Myra stepped away from the man she was tormenting, pulled out her spell crop and examined it.
“She still mines it?”
“Maybe,” her mother nodded. “As you know, we had the greatest difficulty in persuading Madam Lasheem to make crops for you and your sisters. Other crop makers are far less particular, but the Ministry has tightened the regulations and I think it’s clear they believe Madam Lasheem’s crops do more than just channel a witch’s or wizard’s own abilities. Only materials from a Seat of Power could do that.”
“So we’re not even at any of the Sources of Power?”
“It’s not quite like that. I do wish you would listen properly. We shouldn’t be talking about sources of power. They’re not. They are concentrations of power, where elemental forces come together and are stored if suitable material exists to hold them. It so happens that the Mooning Hills and the area around them has a particularly large amount of the rock that has the perfect structure to absorb and hold the power, and the lines of power that circle the world happen to converge here. We’re close to a mass of the rock, right in the middle of Mount Moon, and we’re over a spur of rock, a ‘vein’, that happens to connect the main concentration at the very centre of the lines’ convergence with the other local concentrations.”

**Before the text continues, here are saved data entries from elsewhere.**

(** A computation that ends, keeps the count within its limit, and ensures [Q]. *)
Definition ends {A} (Q : A → Prop) (m : M A) : Prop := ∀ n w, n ≤ maximumNodes →
  match m n w with
  | Done (a, n', _) => n ≤ n' ≤ maximumNodes ∧ Q a
  | OutOfFuel => False
  | _ => True
  end.
Lemma ends_ret {A} (Q : A → Prop) a : Q a → ends Q (ret a).
Proof. intros Ha n w Hn. cbn. done. Qed.
Lemma ends_bind {A B} (P : A → Prop) (Q : B → Prop) m (f : A → M B) :
  ends P m → (∀ a, P a → ends Q (f a)) → ends Q (bind m f).
Proof.
  intros Hm Hf n w Hn. unfold bind. specialize (Hm n w Hn). destruct (m n w) as [[[a n'] w']| | | |]; try done.
  destruct Hm as [Hle Ha]. specialize (Hf a Ha n' w' ltac:(lia)).
  destruct (f a n' w') as [[[b n''] w'']| | | |]; try done. split; [lia|apply Hf].
Qed.
Lemma ends_mono {A} (P Q : A → Prop) m : (∀ a, P a → Q a) → ends P m → ends Q m.
Proof. intros H Hm n w Hn. specialize (Hm n w Hn). destruct (m n w) as [[[a n'] w']| | | |]; try done. naive_solver. Qed.
Lemma ends_fail {A} (Q : A → Prop) e : ends Q (fail e).
Proof. by intros n w Hn. Qed.
Lemma ends_get {A} (Q : A → Prop) g e : (∀ w w' a, g w = (w', Returned a) → Q a) → ends Q (get g e).
Proof. intros H n w Hn. unfold get. destruct (g w) as [w' []] eqn:E; try done. split; [lia|by eapply H]. Qed.
Lemma ends_whileAlive o : ends (λ _, True) (whileAlive o).
Proof. intros n w Hn. unfold whileAlive. by destruct (alive w o). Qed.
(** Past the guard, the depth is within its limit. *)
Lemma ends_enter {A} (Q : A → Prop) depth m :
  (depth ≤ maximumDepth → ends Q m) → ends Q (bind (enter depth) (λ _, m)).
Proof.
  intros H n w Hn. unfold bind, enter. destruct (exceeds depth n) eqn:E; [done|].
  apply exceeds_false in E as [Hd Hle]. specialize (H Hd (n + 1) w Hle).
  destruct (m (n + 1) w) as [[[a n'] w']| | | |]; try done. split; [lia|apply H].
Qed.
Lemma ends_each {A B} (P : A → Prop) (Q : B → Prop) (f : A → M B) l :
  (∀ x, ends (λ y, P x → Q y) (f x)) → ends (λ ys, Forall P l → Forall Q ys) (each f l).
Proof.
  intros Hf. induction l as [|x l IH]; cbn [each]; [by apply ends_ret|].
  eapply ends_bind; [apply Hf|]. intros y Hy. eapply ends_bind; [exact IH|]. intros ys Hys.
  apply ends_ret. intros H. apply Forall_cons in H as [Hx Hl]. constructor; auto.
Qed.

“How many other concentrations? Where are they?” asked Myra.
“One, as I said, is slightly to this side of Mount Moon. Another is a little further away, but you can see the spot from here. One is under Madam Lasheem’s shop in Asfixi-by-Mooning. One, the main concentration, is just the other side of what is now Fessewarts University. One, somewhat depleted now, I think, is under and around Fessewarts Lake. It’s more difficult to describe the locations of the other two, but I’ve visited them all, although not since you were born.”
“Seven?” asked Myra. “And you had seven children, all witches. What a coincidence!”
Natasha looked at her daughter with a slight smile on her face. “Don’t assume it’s a coincidence,” she said. “Now stand out of the way. You’ve delayed this whipping quite long enough.”